Tematiche di forte impatto ma con alcuni punti deboli
Non odiare
(Italia/Polonia, 2020)
Regia: Mauro Mancini
Con: Alessandro Gassmann,
Sara Serraiocco, Luka Zunic
Mentre è impegnato nella sua pratica sportiva preferita un medico assiste ad un incidente. Un automobile sbatte contro l’altra. L’investitore fugge. L’investito è in fin di vita. Il medico chiama i soccorsi ed inizia a prodigarsi per prestare i primi aiuti al ferito. Si accorge però che l’uomo ha il corpo pieno di tatuaggi con simboli nazisti. Il medico sospende il suo intervento di assistenza. L’uomo muore.

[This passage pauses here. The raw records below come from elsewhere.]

(** C's truth values. *)
Definition c_bool (b : bool) : Z := if b then 1 else 0.

(** ** Bytes *)

Definition bytes (l : list Z) : Prop := Forall is_u8 l.

(** The running exclusive-or [csum ^= *cp++] over a sequence of bytes. *)
Definition xor_bytes (l : list Z) : Z := foldl Z.lxor 0 l.

(** Writing the bytes [bs] over the beginning of the object [l]. *)
Definition overlay (bs l : list Z) : list Z := bs ++ drop (length bs) l.

(** ** Text: string literals and the conversions of printf and atoi *)

Definition code (a : Ascii.ascii) : Z := Z.of_N (Ascii.N_of_ascii a).

Definition str (s : string) : list Z := map code (String.list_ascii_of_string s).

(** The ASCII character of a digit in base 10 or 16. *)
Definition digit (d : Z) : Z := if d <? 10 then 48 + d else 87 + d.

Fixpoint digits (fuel : nat) (base n : Z) (acc : list Z) : list Z :=
  match fuel with
  | O => acc
  | S fuel' =>
      let acc' := digit (n mod base) :: acc in
      if n <? base then acc' else digits fuel' base (n / base) acc'
  end.

(** Every value the programs print is below 10^20. *)
Definition digits_fuel : nat := 20%nat.

(** [%u], [%x] and [%d]. *)
Definition fmt_u (n : Z) : list Z := digits digits_fuel 10 n [].
Definition fmt_x (n : Z) : list Z := digits digits_fuel 16 n [].
Definition fmt_d (n : Z) : list Z := if n <? 0 then 45 :: fmt_u (- n) else fmt_u n.

Definition is_digit (c : Z) : bool := (48 <=? c) && (c <=? 57).

(** The value of a sequence of decimal digits, most significant first. *)
Definition undec (l : list Z) : Z := foldl (fun v c => v * 10 + (c - 48)) 0 l.

(** ** Functional record update

    [Eta] gives a record type its eta-expansion; [build_setter] derives from it
    the update of one field. *)

Class Eta (R : Type) := eta : R -> R.

Class Setter {R T : Type} (f : R -> T) := upd : (T -> T) -> R -> R.
Arguments upd {R T} f {_} _ _ : simpl never.

Ltac build_setter :=
  match goal with
  | |- @Setter ?R ?T ?f =>
      let E := constr:(_ : Eta R) in
      let b := eval hnf in E in
      exact (fun (g : T -> T) (r : R) =>
               ltac:(let b' := eval cbv beta in (b r) in
                     match eval pattern (f r) in b' with
                     | ?h _ => let t := eval cbv beta in (h (g (f r))) in exact t
                     end))
  end.

Declare Scope update_scope.
#[global] Open Scope update_scope.
Notation "r <| f := v |>" := (upd f (fun _ => v) r)
  (at level 1, f at next level, left associativity) : update_scope.
Notation "r <| f ::= g |>" := (upd f g r)
  (at level 1, f at next level, left associativity) : update_scope.

(** ** Automation *)

Create HintDb libradio.
Create Rewrite HintDb libradio.
Create Rewrite HintDb chan.

(** Linear arithmetic up to the machine-integer conversions. *)
Ltac warith :=
  unfold is_u8, is_u16, is_i16, u8, u16, i16, i32 in *;
  Z.to_euclidean_division_equations; lia.

(** A value is in the range of its type. *)
Ltac in_range := first [assumption | done | solve [auto with libradio] | warith].

(** Case analysis on the boolean comparisons of the goal. *)
Ltac zcases :=
  repeat match goal with
  | |- context [?a =? ?b] => destruct (Z.eqb_spec a b)
  | |- context [?a <? ?b] => destruct (Z.ltb_spec a b)
  | |- context [?a <=? ?b] => destruct (Z.leb_spec a b)
  end.

(** Reading a field of an updated record: the update is either of that field
    or of another one. The equation is checked on a variable record, where both
    cases hold by computation, and then used on the record at hand. *)
Ltac upd_eqn p R T f i g :=
  match constr:(tt) with
  | _ => let _ := match constr:(tt) with _ => constr_eq p f end in
         constr:(fun r : R => eq_refl : p (@upd R T f i g r) = g (p r))
  | _ => constr:(fun r : R => eq_refl : p (@upd R T f i g r) = p r)
  end.

Ltac upd_simpl :=
  repeat match goal with
  | |- context [?p (@upd ?R ?T ?f ?i ?g ?r)] =>
      let e := upd_eqn p R T f i g in rewrite (e r); cbv beta
  end.

Ltac upd_simpl_in H :=
  repeat match type of H with
  | context [?p (@upd ?R ?T ?f ?i ?g ?r)] =>
      let e := upd_eqn p R T f i g in rewrite (e r) in H; cbv beta in H
  end.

Questo è l’inizio, preceduto da un prologo sull’infanzia del protagonista, della vicenda che racconta i tormenti di Simone Segre (Alessandro Gassmann), medico chirurgo di origine ebraica, e quelli della famiglia del defunto: la figlia Marica (Sara Serraiocco), il figlio diciassettenne Marcello (Luka Zunic), che ha ereditato in pieno le convinzioni fasciste del genitore, il piccolo Paolo (Lorenzo Buonora).

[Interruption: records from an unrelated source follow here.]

(** A loop whose passes keep [I], unless a pass starts in a state that is [bad]. *)
Lemma safe_loop_cases (I bad : S -> Prop) (pass : cmd S unit) n k s :
  (forall s, I s -> safe pass (fun _ => I) s \/ bad s) -> I s ->
  safe (for_loop n k (fun _ => pass)) (fun _ => I) s \/
  exists j s', (j < n)%nat /\ for_loop j k (fun _ => pass) s = Done tt s' /\ I s' /\ bad s'.
Proof.
  intros Hpass. revert k s. induction n as [|n IH]; intros k s Hs; [by left|]. cbn [for_loop].
  destruct (Hpass s Hs) as [Hp|Hb]; [|right; exists 0%nat, s; split_and!; [lia|done..] ].
  rewrite safe_bind. unfold safe in Hp |- *. destruct (pass s) as [[] s1| | |] eqn:E; [|done|by left..].
  destruct (IH (k + 1) s1 Hp) as [Hl|(j&s'&Hj&Hr&HI&Hb)]; [by left|].
  right. exists (Datatypes.S j), s'. split_and!; [lia| |done..].
  cbn [for_loop]. unfold mbind, cmd_bind. by rewrite E.
Qed.

(** The same behind a start that sets [I] up. *)
Lemma safe_program_cases (I bad : S -> Prop) (start pass : cmd S unit) n s :
  (forall s, I s -> safe pass (fun _ => I) s \/ bad s) -> wp start (fun _ => I) s ->
  safe (start;; for_loop n 0 (fun _ => pass)) (fun _ => I) s \/
  exists j s', (j < n)%nat /\ (start;; for_loop j 0 (fun _ => pass)) s = Done tt s' /\ I s' /\ bad s'.
Proof.
  intros Hpass Hstart. rewrite safe_bind. unfold wp, safe in Hstart |- *.
  unfold mbind, cmd_bind. destruct (start s) as [[] s1| | |]; [|done..].
  by apply safe_loop_cases.
Qed.

Context (P : S -> Prop).

Lemma preserves_ret {A} (a : A) : preserves P (mret a).
Proof. by intros s Hs. Qed.

Lemma preserves_gets {A} (f : S -> A) : preserves P (gets f).
Proof. by intros s Hs. Qed.

Lemma preserves_modify f : (forall s, P s -> P (f s)) -> preserves P (modify f).
Proof. intros Hf s Hs. by apply Hf. Qed.

Lemma preserves_stop {A} : preserves P (@restart S A) /\ preserves P (@wait_more S A).
Proof. done. Qed.

Lemma preserves_bind {A B} (c : cmd S A) (k : A -> cmd S B) :
  preserves P c -> (forall a, preserves P (k a)) -> preserves P (c ≫= k).
Proof.
  intros Hc Hk s Hs. rewrite safe_bind. eapply safe_mono; [by apply Hc|].
  intros a s' Hs'. by apply Hk.
Qed.

(** What is known of the value read is available to the rest. *)
Lemma preserves_bind_val {A B} (V : A -> Prop) (c : cmd S A) (k : A -> cmd S B) :
  (forall s, P s -> safe c (fun a s' => V a /\ P s') s) ->
  (forall a, V a -> preserves P (k a)) -> preserves P (c ≫= k).
Proof.
  intros Hc Hk s Hs. rewrite safe_bind. eapply safe_mono; [by apply Hc|].
  intros a s' [Ha Hs']. by apply Hk.
Qed.

Lemma yields_ret {A} (V : A -> Prop) a : V a -> yields P V (mret a).
Proof. by intros Ha s Hs. Qed.

Lemma yields_bind {A B} (V : B -> Prop) (c : cmd S A) (k : A -> cmd S B) :
  preserves P c -> (forall a, yields P V (k a)) -> yields P V (c ≫= k).
Proof.
  intros Hc Hk s Hs. rewrite safe_bind. eapply safe_mono; [by apply Hc|].
  intros a s' Hs'. by apply Hk.
Qed.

Presentato all’ultimo Festival di Venezia, Non odiare è opera prima del regista Mauro Mancini, che l’ha sceneggiato insieme a Davide Lisino.
Sia per il titolo che per le tematiche che per il lavoro di fotografia di Mike Stern Sterzynski, l’opera potrebbe rimandare al grande magistero di Krzysztof Kieslowski e, in particolare, al trattamento che il regista polacco fece dei Dieci comandamenti.

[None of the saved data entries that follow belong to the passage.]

(* ===== verification/RadioConfig.v ===== *)
(** The table of commands that configures the radio: the macros of radio_config.h
    that power.c uses, each the bytes of one command of the chip, and the array
    made of them, every command preceded by its length and a zero at the end. *)

From S2P Require Import Prelude.

Definition RF_POWER_UP : list Z := [0x02; 0x01; 0x00; 0x01; 0x8C; 0xBA; 0x80].
Definition RF_GPIO_PIN_CFG : list Z := [0x13; 0x60; 0x61; 0x53; 0x54; 0x67; 0x00; 0x00].
Definition RF_GLOBAL_XO_TUNE_2 : list Z := [0x11; 0x00; 0x02; 0x00; 0x52; 0x00].
Definition RF_GLOBAL_CONFIG_1 : list Z := [0x11; 0x00; 0x01; 0x03; 0x60].
Definition RF_INT_CTL_ENABLE_2 : list Z := [0x11; 0x01; 0x02; 0x00; 0x01; 0x10].
Definition RF_INT_CTL_CHIP_ENABLE_1 : list Z := [0x11; 0x01; 0x01; 0x03; 0x00].
Definition RF_FRR_CTL_A_MODE_4 : list Z := [0x11; 0x02; 0x04; 0x00; 0x09; 0x03; 0x07; 0x01].
Definition RF_PREAMBLE_TX_LENGTH_9 : list Z :=
  [0x11; 0x10; 0x09; 0x00; 0x08; 0x14; 0x00; 0x0F;
   0x31; 0x00; 0x00; 0x00; 0x00].
Definition RF_SYNC_CONFIG_5 : list Z := [0x11; 0x11; 0x05; 0x00; 0x01; 0xB4; 0x2B; 0x00; 0x00].
Definition RF_PKT_CRC_CONFIG_7 : list Z :=
  [0x11; 0x12; 0x07; 0x00; 0x84; 0x01; 0x08;
   0xFF; 0xFF; 0x00; 0x02].
Definition RF_PKT_LEN_12 : list Z :=
  [0x11; 0x12; 0x0C; 0x08; 0x00; 0x00; 0x00; 0x30; 0x30; 0x00;
   0x20; 0x04; 0xAA; 0x00; 0x00; 0x00].
Definition RF_PKT_FIELD_2_CRC_CONFIG_12 : list Z :=
  [0x11; 0x12; 0x0C; 0x14; 0x00; 0x00; 0x00; 0x00; 0x00; 0x00;
   0x00; 0x00; 0x00; 0x00; 0x00; 0x00].
Definition RF_PKT_FIELD_5_CRC_CONFIG_12 : list Z :=
  [0x11; 0x12; 0x0C; 0x20; 0x00; 0x00; 0x00; 0x00; 0x00; 0x00;
   0x00; 0x00; 0x00; 0x00; 0x00; 0x00].
Definition RF_PKT_RX_FIELD_3_CRC_CONFIG_9 : list Z :=
  [0x11; 0x12; 0x09; 0x2C; 0x00; 0x00; 0x00; 0x00;
   0x00; 0x00; 0x00; 0x00; 0x00].
Definition RF_MODEM_MOD_TYPE_12 : list Z :=
  [0x11; 0x20; 0x0C; 0x00; 0x02; 0x00; 0x07; 0x07; 0xA1; 0x20;
   0x01; 0x8C; 0xBA; 0x80; 0x00; 0x06].
Definition RF_MODEM_FREQ_DEV_0_1 : list Z := [0x11; 0x20; 0x01; 0x0C; 0x4D].
Definition RF_MODEM_TX_RAMP_DELAY_8 : list Z :=
  [0x11; 0x20; 0x08; 0x18; 0x01; 0x00; 0x08; 0x03;
   0x80; 0x00; 0x20; 0x20].
Definition RF_MODEM_BCR_OSR_1_9 : list Z :=
  [0x11; 0x20; 0x09; 0x22; 0x00; 0x41; 0x07; 0xE0;
   0x7E; 0x07; 0xFF; 0x02; 0x00].
Definition RF_MODEM_AFC_GEAR_7 : list Z :=
  [0x11; 0x20; 0x07; 0x2C; 0x00; 0x12; 0x81;
   0xF8; 0x01; 0xBA; 0xA0].
Definition RF_MODEM_AGC_CONTROL_1 : list Z := [0x11; 0x20; 0x01; 0x35; 0xE2].
Definition RF_MODEM_AGC_WINDOW_SIZE_9 : list Z :=
  [0x11; 0x20; 0x09; 0x38; 0x11; 0x0E; 0x0E; 0x00;
   0x02; 0x33; 0x33; 0x00; 0x28].
Definition RF_MODEM_OOK_CNT1_9 : list Z :=
  [0x11; 0x20; 0x09; 0x42; 0xA4; 0x03; 0xD6; 0x03;
   0x01; 0x89; 0x01; 0x80; 0xFF].
Definition RF_MODEM_RSSI_CONTROL_1 : list Z := [0x11; 0x20; 0x01; 0x4C; 0x02].
Definition RF_MODEM_RSSI_COMP_1 : list Z := [0x11; 0x20; 0x01; 0x4E; 0x40].
Definition RF_MODEM_CLKGEN_BAND_1 : list Z := [0x11; 0x20; 0x01; 0x51; 0x0A].
Definition RF_MODEM_CHFLT_RX1_CHFLT_COE13_7_0_12 : list Z :=
  [0x11; 0x21; 0x0C; 0x00; 0xFF; 0xBA; 0x0F; 0x51; 0xCF; 0xA9;
   0xC9; 0xFC; 0x1B; 0x1E; 0x0F; 0x01].
Definition RF_MODEM_CHFLT_RX1_CHFLT_COE1_7_0_12 : list Z :=
  [0x11; 0x21; 0x0C; 0x0C; 0xFC; 0xFD; 0x15; 0xFF; 0x00; 0x0F;
   0xFF; 0xBA; 0x0F; 0x51; 0xCF; 0xA9].
Definition RF_MODEM_CHFLT_RX2_CHFLT_COE7_7_0_12 : list Z :=
  [0x11; 0x21; 0x0C; 0x18; 0xC9; 0xFC; 0x1B; 0x1E; 0x0F; 0x01;
   0xFC; 0xFD; 0x15; 0xFF; 0x00; 0x0F].
Definition RF_PA_MODE_4 : list Z := [0x11; 0x22; 0x04; 0x00; 0x08; 0x7F; 0x00; 0x3D].
Definition RF_SYNTH_PFDCP_CPFF_7 : list Z :=
  [0x11; 0x23; 0x07; 0x00; 0x2C; 0x0E; 0x0B;
   0x04; 0x0C; 0x73; 0x03].
Definition RF_MATCH_VALUE_1_12 : list Z :=
  [0x11; 0x30; 0x0C; 0x00; 0x00; 0x00; 0x00; 0x00; 0x00; 0x00;
   0x00; 0x00; 0x00; 0x00; 0x00; 0x00].
Definition RF_FREQ_CONTROL_INTE_8 : list Z :=
  [0x11; 0x40; 0x08; 0x00; 0x41; 0x0E; 0x27; 0x62;
   0x4E; 0xC5; 0x20; 0xFE].

Definition RADIO_CONFIGURATION_DATA_ARRAY : list Z :=
  [0x07] ++ RF_POWER_UP ++
  [0x08] ++ RF_GPIO_PIN_CFG ++
  [0x06] ++ RF_GLOBAL_XO_TUNE_2 ++
  [0x05] ++ RF_GLOBAL_CONFIG_1 ++
  [0x06] ++ RF_INT_CTL_ENABLE_2 ++
  [0x05] ++ RF_INT_CTL_CHIP_ENABLE_1 ++
  [0x08] ++ RF_FRR_CTL_A_MODE_4 ++
  [0x0D] ++ RF_PREAMBLE_TX_LENGTH_9 ++
  [0x09] ++ RF_SYNC_CONFIG_5 ++
  [0x0B] ++ RF_PKT_CRC_CONFIG_7 ++
  [0x10] ++ RF_PKT_LEN_12 ++
  [0x10] ++ RF_PKT_FIELD_2_CRC_CONFIG_12 ++
  [0x10] ++ RF_PKT_FIELD_5_CRC_CONFIG_12 ++
  [0x0D] ++ RF_PKT_RX_FIELD_3_CRC_CONFIG_9 ++
  [0x10] ++ RF_MODEM_MOD_TYPE_12 ++
  [0x05] ++ RF_MODEM_FREQ_DEV_0_1 ++
  [0x0C] ++ RF_MODEM_TX_RAMP_DELAY_8 ++
  [0x0D] ++ RF_MODEM_BCR_OSR_1_9 ++
  [0x0B] ++ RF_MODEM_AFC_GEAR_7 ++
  [0x05] ++ RF_MODEM_AGC_CONTROL_1 ++
  [0x0D] ++ RF_MODEM_AGC_WINDOW_SIZE_9 ++
  [0x0D] ++ RF_MODEM_OOK_CNT1_9 ++
  [0x05] ++ RF_MODEM_RSSI_CONTROL_1 ++
  [0x05] ++ RF_MODEM_RSSI_COMP_1 ++
  [0x05] ++ RF_MODEM_CLKGEN_BAND_1 ++
  [0x10] ++ RF_MODEM_CHFLT_RX1_CHFLT_COE13_7_0_12 ++
  [0x10] ++ RF_MODEM_CHFLT_RX1_CHFLT_COE1_7_0_12 ++
  [0x10] ++ RF_MODEM_CHFLT_RX2_CHFLT_COE7_7_0_12 ++
  [0x08] ++ RF_PA_MODE_4 ++
  [0x0B] ++ RF_SYNTH_PFDCP_CPFF_7 ++
  [0x10] ++ RF_MATCH_VALUE_1_12 ++
  [0x0C] ++ RF_FREQ_CONTROL_INTE_8 ++
  [0x00].

(** The commands in their order. *)
Definition config_blocks : list (list Z) :=
  [RF_POWER_UP;
   RF_GPIO_PIN_CFG;
   RF_GLOBAL_XO_TUNE_2;
   RF_GLOBAL_CONFIG_1;
   RF_INT_CTL_ENABLE_2;
   RF_INT_CTL_CHIP_ENABLE_1;
   RF_FRR_CTL_A_MODE_4;
   RF_PREAMBLE_TX_LENGTH_9;
   RF_SYNC_CONFIG_5;
   RF_PKT_CRC_CONFIG_7;
   RF_PKT_LEN_12;
   RF_PKT_FIELD_2_CRC_CONFIG_12;
   RF_PKT_FIELD_5_CRC_CONFIG_12;
   RF_PKT_RX_FIELD_3_CRC_CONFIG_9;
   RF_MODEM_MOD_TYPE_12;
   RF_MODEM_FREQ_DEV_0_1;
   RF_MODEM_TX_RAMP_DELAY_8;
   RF_MODEM_BCR_OSR_1_9;
   RF_MODEM_AFC_GEAR_7;
   RF_MODEM_AGC_CONTROL_1;
   RF_MODEM_AGC_WINDOW_SIZE_9;
   RF_MODEM_OOK_CNT1_9;
   RF_MODEM_RSSI_CONTROL_1;
   RF_MODEM_RSSI_COMP_1;
   RF_MODEM_CLKGEN_BAND_1;
   RF_MODEM_CHFLT_RX1_CHFLT_COE13_7_0_12;
   RF_MODEM_CHFLT_RX1_CHFLT_COE1_7_0_12;
   RF_MODEM_CHFLT_RX2_CHFLT_COE7_7_0_12;
   RF_PA_MODE_4;
   RF_SYNTH_PFDCP_CPFF_7;
   RF_MATCH_VALUE_1_12;
   RF_FREQ_CONTROL_INTE_8].

(** A table in the format of power.c. *)
Definition length_prefixed (bs : list (list Z)) : list Z :=
  concat (map (fun b => Z.of_nat (length b) :: b) bs) ++ [0].

Lemma config_is_blocks : RADIO_CONFIGURATION_DATA_ARRAY = length_prefixed config_blocks.
Proof. reflexivity. Qed.

(** A command is not empty, fits the exchange buffer and is made of bytes. *)
Definition block_ok (b : list Z) : Prop := (1 <= length b <= 20)%nat /\ bytes b.

Lemma config_blocks_ok : Forall block_ok config_blocks.
Proof.
  assert (forallb (fun b => (1 <=? Z.of_nat (length b)) && (Z.of_nat (length b) <=? 20) &&
            forallb (fun x => (0 <=? x) && (x <? 256)) b) config_blocks = true) as H
    by reflexivity.
  rewrite forallb_forall in H. apply Forall_forall. intros b Hb.
  specialize (H b). rewrite <- list_elem_of_In in H. apply H in Hb.
  apply andb_prop in Hb as [Hl Hbs]. apply andb_prop in Hl as [Hl1 Hl2].
  split; [lia|]. rewrite forallb_forall in Hbs. apply Forall_forall. intros x Hx.
  specialize (Hbs x). rewrite <- list_elem_of_In in Hbs. apply Hbs in Hx. unfold is_u8. lia.
Qed.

Si discute qui, infatti, del conflitto tra etica professionale e radici culturali, di rapporto con il padre (sia quello di Simone Segre che quello dei ragazzi, scopriremo nel corso della visione, sono stati padri con gravi lacune umane e di presenza educativa), di pentimento e redenzione. Temi profondissimi, che avrebbero forse meritato una trattazione meno acerba.
Mentre i punti di forza del film stanno in una recitazione molto sorvegliata e intensa, soprattutto nella vera rivelazione rappresentata da Sara Serraiocco; nella livida fotografia di Sterzynski; nell’ambientazione urbana di una Trieste tutt’altro che oleografica e scontata, i punti deboli, purtroppo, non mancano. Tra questi, e sono limiti non da poco, un insufficiente approfondimento della psicologia dei personaggi e una sceneggiatura che pare sempre esitare e che sceglie in alcuni passaggi soluzioni anche troppo scontate e prevedibili.
Si tratta comunque di un film che ci interroga, soprattutto se chi lo vede ha ruoli da educatore, ponendoci di fronte a responsabilità nei confronti delle giovani generazioni che troppo spesso rischiamo di trascurare.